Work to be completed:
Here is a block of records. Copy every line in it that includes "lines".

Extracted information:
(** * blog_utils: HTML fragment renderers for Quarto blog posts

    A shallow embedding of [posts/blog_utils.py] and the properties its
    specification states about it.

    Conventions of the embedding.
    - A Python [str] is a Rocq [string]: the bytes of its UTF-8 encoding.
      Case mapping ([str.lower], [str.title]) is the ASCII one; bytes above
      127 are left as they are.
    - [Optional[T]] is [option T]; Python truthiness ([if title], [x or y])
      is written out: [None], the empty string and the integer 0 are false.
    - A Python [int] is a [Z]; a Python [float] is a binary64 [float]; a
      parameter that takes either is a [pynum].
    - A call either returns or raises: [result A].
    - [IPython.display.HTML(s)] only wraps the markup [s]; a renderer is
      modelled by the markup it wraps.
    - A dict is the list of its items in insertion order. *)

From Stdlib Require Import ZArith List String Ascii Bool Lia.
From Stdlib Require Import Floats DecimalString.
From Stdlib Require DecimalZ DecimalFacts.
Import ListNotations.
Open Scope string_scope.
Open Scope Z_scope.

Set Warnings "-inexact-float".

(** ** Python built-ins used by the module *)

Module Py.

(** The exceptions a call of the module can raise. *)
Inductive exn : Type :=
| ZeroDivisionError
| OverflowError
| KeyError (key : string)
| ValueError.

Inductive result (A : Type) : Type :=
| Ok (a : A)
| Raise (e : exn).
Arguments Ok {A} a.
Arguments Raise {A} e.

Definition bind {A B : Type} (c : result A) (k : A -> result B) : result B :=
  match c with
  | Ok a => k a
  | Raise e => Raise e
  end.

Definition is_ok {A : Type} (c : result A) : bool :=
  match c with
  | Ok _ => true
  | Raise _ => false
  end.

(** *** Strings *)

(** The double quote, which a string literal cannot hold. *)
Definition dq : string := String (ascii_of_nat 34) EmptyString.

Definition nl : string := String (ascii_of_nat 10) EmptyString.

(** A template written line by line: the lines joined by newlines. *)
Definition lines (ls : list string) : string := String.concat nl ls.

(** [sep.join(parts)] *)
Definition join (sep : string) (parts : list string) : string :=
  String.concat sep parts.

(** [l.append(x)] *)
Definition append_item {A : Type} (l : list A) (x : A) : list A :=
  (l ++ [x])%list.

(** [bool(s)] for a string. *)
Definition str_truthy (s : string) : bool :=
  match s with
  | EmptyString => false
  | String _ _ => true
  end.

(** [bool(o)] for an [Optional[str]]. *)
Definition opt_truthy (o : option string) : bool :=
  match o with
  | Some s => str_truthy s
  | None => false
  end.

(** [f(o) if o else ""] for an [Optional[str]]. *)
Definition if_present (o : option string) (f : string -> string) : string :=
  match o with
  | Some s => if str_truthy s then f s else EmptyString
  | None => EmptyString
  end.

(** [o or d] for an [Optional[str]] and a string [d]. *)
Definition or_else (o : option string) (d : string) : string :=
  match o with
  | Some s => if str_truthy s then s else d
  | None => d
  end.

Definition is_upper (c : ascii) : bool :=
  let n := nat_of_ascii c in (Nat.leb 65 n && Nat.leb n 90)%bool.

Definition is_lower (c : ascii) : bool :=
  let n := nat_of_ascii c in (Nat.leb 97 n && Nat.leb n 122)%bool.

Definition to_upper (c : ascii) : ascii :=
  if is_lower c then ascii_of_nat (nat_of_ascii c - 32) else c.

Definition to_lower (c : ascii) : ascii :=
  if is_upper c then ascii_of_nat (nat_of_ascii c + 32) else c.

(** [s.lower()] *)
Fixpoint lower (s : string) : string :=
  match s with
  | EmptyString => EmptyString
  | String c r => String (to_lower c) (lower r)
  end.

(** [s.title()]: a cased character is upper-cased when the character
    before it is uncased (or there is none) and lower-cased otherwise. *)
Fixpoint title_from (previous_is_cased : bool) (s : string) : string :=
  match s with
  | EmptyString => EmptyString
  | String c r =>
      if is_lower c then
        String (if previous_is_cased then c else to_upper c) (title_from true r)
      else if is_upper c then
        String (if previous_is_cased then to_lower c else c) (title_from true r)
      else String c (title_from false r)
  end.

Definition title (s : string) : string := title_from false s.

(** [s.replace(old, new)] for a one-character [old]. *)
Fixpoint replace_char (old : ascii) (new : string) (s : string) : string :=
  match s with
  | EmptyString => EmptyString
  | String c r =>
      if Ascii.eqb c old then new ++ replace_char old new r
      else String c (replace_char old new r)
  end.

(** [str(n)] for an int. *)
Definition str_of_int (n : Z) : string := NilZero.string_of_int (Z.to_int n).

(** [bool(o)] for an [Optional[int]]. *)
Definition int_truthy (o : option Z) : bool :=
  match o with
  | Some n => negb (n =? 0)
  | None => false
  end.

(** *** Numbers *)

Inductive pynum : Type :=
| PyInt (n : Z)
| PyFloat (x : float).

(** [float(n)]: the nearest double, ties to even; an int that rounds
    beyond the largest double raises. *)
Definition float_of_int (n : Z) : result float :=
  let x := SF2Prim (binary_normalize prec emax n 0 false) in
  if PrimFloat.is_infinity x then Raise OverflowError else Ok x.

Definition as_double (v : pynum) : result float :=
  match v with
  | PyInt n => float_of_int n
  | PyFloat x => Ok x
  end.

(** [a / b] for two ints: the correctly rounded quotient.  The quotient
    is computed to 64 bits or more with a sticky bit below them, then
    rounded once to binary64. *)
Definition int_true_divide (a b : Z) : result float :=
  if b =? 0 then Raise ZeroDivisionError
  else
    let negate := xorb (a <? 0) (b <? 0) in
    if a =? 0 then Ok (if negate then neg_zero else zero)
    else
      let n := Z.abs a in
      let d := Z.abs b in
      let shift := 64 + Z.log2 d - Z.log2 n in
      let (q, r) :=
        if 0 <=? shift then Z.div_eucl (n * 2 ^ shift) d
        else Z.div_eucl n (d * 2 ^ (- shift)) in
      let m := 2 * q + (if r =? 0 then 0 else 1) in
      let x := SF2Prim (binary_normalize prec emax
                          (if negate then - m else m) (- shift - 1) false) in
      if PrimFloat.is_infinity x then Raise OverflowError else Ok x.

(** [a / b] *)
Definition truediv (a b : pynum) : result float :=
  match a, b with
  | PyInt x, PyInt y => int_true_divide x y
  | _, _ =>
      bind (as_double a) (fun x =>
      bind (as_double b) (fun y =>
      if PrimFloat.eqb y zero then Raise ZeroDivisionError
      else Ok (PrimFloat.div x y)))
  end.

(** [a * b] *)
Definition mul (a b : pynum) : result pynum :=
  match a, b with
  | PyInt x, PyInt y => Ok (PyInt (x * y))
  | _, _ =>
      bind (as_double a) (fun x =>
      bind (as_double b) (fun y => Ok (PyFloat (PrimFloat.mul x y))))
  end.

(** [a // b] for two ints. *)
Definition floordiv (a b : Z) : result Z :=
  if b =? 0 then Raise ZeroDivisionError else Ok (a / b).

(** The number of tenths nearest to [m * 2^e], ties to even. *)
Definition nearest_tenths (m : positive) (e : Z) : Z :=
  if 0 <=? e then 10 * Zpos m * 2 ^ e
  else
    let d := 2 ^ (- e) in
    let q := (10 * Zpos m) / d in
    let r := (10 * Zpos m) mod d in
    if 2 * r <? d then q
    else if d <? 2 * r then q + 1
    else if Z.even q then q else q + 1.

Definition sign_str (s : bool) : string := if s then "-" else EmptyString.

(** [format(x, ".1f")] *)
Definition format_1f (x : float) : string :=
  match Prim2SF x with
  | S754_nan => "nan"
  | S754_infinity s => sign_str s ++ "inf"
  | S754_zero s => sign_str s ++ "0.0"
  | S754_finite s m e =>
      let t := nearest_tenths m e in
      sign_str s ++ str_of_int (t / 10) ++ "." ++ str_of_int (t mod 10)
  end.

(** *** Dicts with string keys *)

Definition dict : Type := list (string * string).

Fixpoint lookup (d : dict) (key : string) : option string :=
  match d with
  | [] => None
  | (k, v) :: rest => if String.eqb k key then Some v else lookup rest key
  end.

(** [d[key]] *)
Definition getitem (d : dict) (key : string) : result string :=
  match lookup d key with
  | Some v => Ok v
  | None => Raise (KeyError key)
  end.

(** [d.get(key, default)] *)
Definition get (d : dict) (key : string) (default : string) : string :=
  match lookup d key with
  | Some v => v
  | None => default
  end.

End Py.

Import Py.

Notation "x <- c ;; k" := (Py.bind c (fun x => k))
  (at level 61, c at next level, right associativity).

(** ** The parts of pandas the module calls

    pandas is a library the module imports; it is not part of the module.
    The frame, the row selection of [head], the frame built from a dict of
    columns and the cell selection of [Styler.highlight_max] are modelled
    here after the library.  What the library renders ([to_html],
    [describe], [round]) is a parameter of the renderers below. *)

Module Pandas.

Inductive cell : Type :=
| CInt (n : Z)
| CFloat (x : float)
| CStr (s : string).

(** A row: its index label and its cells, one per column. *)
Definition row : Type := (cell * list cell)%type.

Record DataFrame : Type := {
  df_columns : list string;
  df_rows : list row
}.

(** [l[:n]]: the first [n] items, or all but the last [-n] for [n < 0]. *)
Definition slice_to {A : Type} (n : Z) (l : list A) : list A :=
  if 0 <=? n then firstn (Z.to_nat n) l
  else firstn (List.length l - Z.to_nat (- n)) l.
...
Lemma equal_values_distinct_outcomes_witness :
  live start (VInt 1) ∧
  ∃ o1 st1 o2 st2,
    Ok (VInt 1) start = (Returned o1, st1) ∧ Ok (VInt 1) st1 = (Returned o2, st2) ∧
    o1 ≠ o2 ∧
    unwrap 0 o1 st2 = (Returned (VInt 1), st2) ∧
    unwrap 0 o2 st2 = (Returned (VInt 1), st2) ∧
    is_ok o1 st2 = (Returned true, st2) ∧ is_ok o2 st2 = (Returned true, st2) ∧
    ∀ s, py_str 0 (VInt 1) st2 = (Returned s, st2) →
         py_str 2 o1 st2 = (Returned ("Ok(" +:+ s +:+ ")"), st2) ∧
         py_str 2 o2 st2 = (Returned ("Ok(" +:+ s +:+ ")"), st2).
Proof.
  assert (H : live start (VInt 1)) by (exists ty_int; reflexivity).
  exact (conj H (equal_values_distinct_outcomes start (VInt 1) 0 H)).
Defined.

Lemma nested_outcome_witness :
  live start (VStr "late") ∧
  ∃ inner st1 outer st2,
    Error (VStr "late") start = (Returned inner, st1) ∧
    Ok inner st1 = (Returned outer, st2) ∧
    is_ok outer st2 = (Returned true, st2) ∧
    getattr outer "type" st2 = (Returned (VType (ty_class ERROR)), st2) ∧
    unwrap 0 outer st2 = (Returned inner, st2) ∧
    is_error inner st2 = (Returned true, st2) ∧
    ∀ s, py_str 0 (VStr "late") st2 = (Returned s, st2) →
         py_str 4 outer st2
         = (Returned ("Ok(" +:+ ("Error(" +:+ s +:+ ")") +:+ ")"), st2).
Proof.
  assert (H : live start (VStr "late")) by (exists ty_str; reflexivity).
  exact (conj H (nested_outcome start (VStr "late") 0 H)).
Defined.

Answer to this exercise:
(** A template written line by line: the lines joined by newlines. *)
Definition lines (ls : list string) : string := String.concat nl ls.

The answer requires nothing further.